Problem to work on –
Below are entries; copy exactly the lines from the one with "(** * Left-over objects *)" through the one with "Project.set_orphans (delete row.1)", both included, and leave out the rest.

━━━━━━

(* ===== verification/Expiry.v ===== *)
(** What gets done: left-over objects are removed, and uploads past their deadline are put to deletion with a
    job that will delete them. *)

From S2P Require Import Prelude Text Domain CrashContext CrashRequest Identifiers Auth Store Jobs Usage Retention Ingest Quotas Accounting Movements Ledgers Admissions Uploads Worlds Scenario Guarantees.

#[local] Open Scope Z_scope.

(** * Left-over objects *)

(** A pass of the reconciliation in which nothing fails. *)
Definition removed (db : Project.t) (row : text * Orphan.t) : Project.t :=
  Project.set_orphans (delete row.1) (Project.set_bucket (delete row.1) db).
Lemma reconcile_orphans_run now db : reconcile_orphans now [] db = (Ok tt, foldl removed db (abandoned_objects now db), []).
Proof.
  unfold reconcile_orphans, ignoring, mbind, tx_bind, select, statement. cbn [next_outcome]. generalize (abandoned_objects now db) as l. intros l.
  assert (each (remove_orphan now) l [] db = (Ok tt, foldl removed db l, [])) as ->; [|done].
  revert db. induction l as [|x l IH]; intros db; [done|]. cbn [foldl]. rewrite <- IH. reflexivity.
Qed.

Lemma removed_rows l db :
  Project.objects (foldl removed db l) = Project.objects db
  /\ (forall k, Project.orphans (foldl removed db l) !! k = if decide (k ∈ l.*1) then None else Project.orphans db !! k)
  /\ (forall k, Project.bucket (foldl removed db l) !! k = if decide (k ∈ l.*1) then None else Project.bucket db !! k).
Proof.
  revert db. induction l as [|x l IH]; intros db; [done|]. cbn [foldl fmap list_fmap]. destruct (IH (removed db x)) as (E1 & E2 & E3). split_and!.
  - by rewrite E1.
  - intros k. rewrite E2. unfold removed. fields. destruct (decide (k ∈ l.*1)); [rewrite decide_True by set_solver; done|].
    destruct (decide (k = x.1)) as [->|]; [rewrite decide_True by set_solver; apply lookup_delete_eq|].
    rewrite decide_False by set_solver. by apply lookup_delete_ne.
  - intros k. rewrite E3. unfold removed. fields. destruct (decide (k ∈ l.*1)); [rewrite decide_True by set_solver; done|].
    destruct (decide (k = x.1)) as [->|]; [rewrite decide_True by set_solver; apply lookup_delete_eq|].
    rewrite decide_False by set_solver. by apply lookup_delete_ne.
Qed.

Lemma filter_all {A} (P : A -> Prop) `{!forall x, Decision (P x)} (l : list A) : (forall x, x ∈ l -> P x) -> filter P l = l.
Proof.
  induction l as [|x l IH]; intros Hl; [done|]. rewrite filter_cons, decide_True by (apply Hl; set_solver). f_equal. apply IH. set_solver.
Qed.

(** One pass takes up to sixteen rows off the list. *)
Lemma pass_shortens now db :
  (forall k r, Project.orphans db !! k = Some r -> abandoned now r = true) ->
  (size (Project.orphans (foldl removed db (abandoned_objects now db))) <= size (Project.orphans db) - 16)%nat.
Proof.
  intros Hall. destruct (removed_rows (abandoned_objects now db) db) as (_ & E & _).
  set (l := abandoned_objects now db) in *. set (m := Project.orphans db) in *. set (m' := Project.orphans (foldl removed db l)) in *.
  assert (length l = 16 `min` size m)%nat as Hlen.
  { unfold l, abandoned_objects. rewrite length_take. f_equal. rewrite (Permutation_length (sort_perm _ _)). fold m.
    rewrite filter_all; [apply length_map_to_list|]. intros [k r] Hk%elem_of_map_to_list. by apply (Hall k). }
  assert (NoDup l.*1) as Hnd. { unfold l, abandoned_objects. apply nodup_rows. }
  assert (forall k, k ∈ l.*1 -> is_Some (m !! k)) as Hin.
  { intros k [x [-> Hx]]%list_elem_of_fmap. apply abandoned_spec in Hx as [Hx _]. eauto. }
  assert (dom m' ∪ list_to_set l.*1 = dom m) as Hdom.
  { apply set_eq. intros k. rewrite elem_of_union, elem_of_list_to_set, !elem_of_dom, E. case_decide as Hk.
    - split; [intros [[]|_]; [done|by apply Hin]|by right].
    - split; [by intros [|]|by left]. }
  assert (dom m' ## list_to_set l.*1) as Hdisj.
  { intros k. rewrite elem_of_list_to_set, elem_of_dom, E. intros Hs Hk. rewrite decide_True in Hs by done. by destruct Hs. }
  pose proof (f_equal size Hdom) as Hs. rewrite size_union, size_list_to_set, length_fmap, Hlen, !size_dom in Hs by done. lia.
Qed.

Lemma stocked_reconciled {H : Sha256} settings restored ks db db' :
  Tidied ks db db' -> Forall (fun k => keyless k db) ks -> Stocked settings restored db -> Stocked settings restored db'.
Proof.
  induction 1 as [db|k ks db db1 db2 Ht _ IH|k ks db]; intros Hk S; [done| |done]. apply Forall_cons in Hk as [Hk Hks].
  apply IH; [|by eapply stocked_tidied]. eapply Forall_impl; [exact Hks|]. intros x Hx. unfold keyless. by rewrite (proj1 (tidied_rows _ _ _ Ht)).
Qed.

(** Passes at given times. *)
Definition passes (nows : list Z) (db : Project.t) : Project.t := foldl (fun db now => (reconcile_orphans now [] db).1.2) db nows.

━━━━━━

Answer space –
(** * Left-over objects *)

(** A pass of the reconciliation in which nothing fails. *)
Definition removed (db : Project.t) (row : text * Orphan.t) : Project.t :=
  Project.set_orphans (delete row.1) (Project.set_bucket (delete row.1) db).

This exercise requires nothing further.